The line that contains "- by vm_compute." marks the end: retype the data below exactly from its first line through that line.
(Records supplied)
Lemma stream_reassembled_witness :
  copy_out half (fun _ _ => false) unavailable 20 4
    (mkConn None ((whole <$> take 3 some_writes) ++ [mkMessage ["x"; "y"]%char (Some docker_gone)])) =
    Some (["a"; "b"; "c"; "d"; "e"; "f"; "g"; "h"; "x"; "y"]%char, docker_gone).
Proof.
  destruct (stream_reassembled half (fun _ _ => false) unavailable half_ok 4 ltac:(lia) three_sent some_writes
    8 (Some unavailable) (take 3 some_writes) (Some (["x"; "y"]%char, docker_gone)) 20)
    as (_ & (parts & _ & Hall & E) & _).
  - by vm_compute.
  - vm_compute. lia.
  - rewrite Hall in E; [exact E |]. by intros m _.
Defined.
(End Records supplied)
> **Task response**
Lemma stream_reassembled_witness :
  copy_out half (fun _ _ => false) unavailable 20 4
    (mkConn None ((whole <$> take 3 some_writes) ++ [mkMessage ["x"; "y"]%char (Some docker_gone)])) =
    Some (["a"; "b"; "c"; "d"; "e"; "f"; "g"; "h"; "x"; "y"]%char, docker_gone).
Proof.
  destruct (stream_reassembled half (fun _ _ => false) unavailable half_ok 4 ltac:(lia) three_sent some_writes
    8 (Some unavailable) (take 3 some_writes) (Some (["x"; "y"]%char, docker_gone)) 20)
    as (_ & (parts & _ & Hall & E) & _).
  - by vm_compute.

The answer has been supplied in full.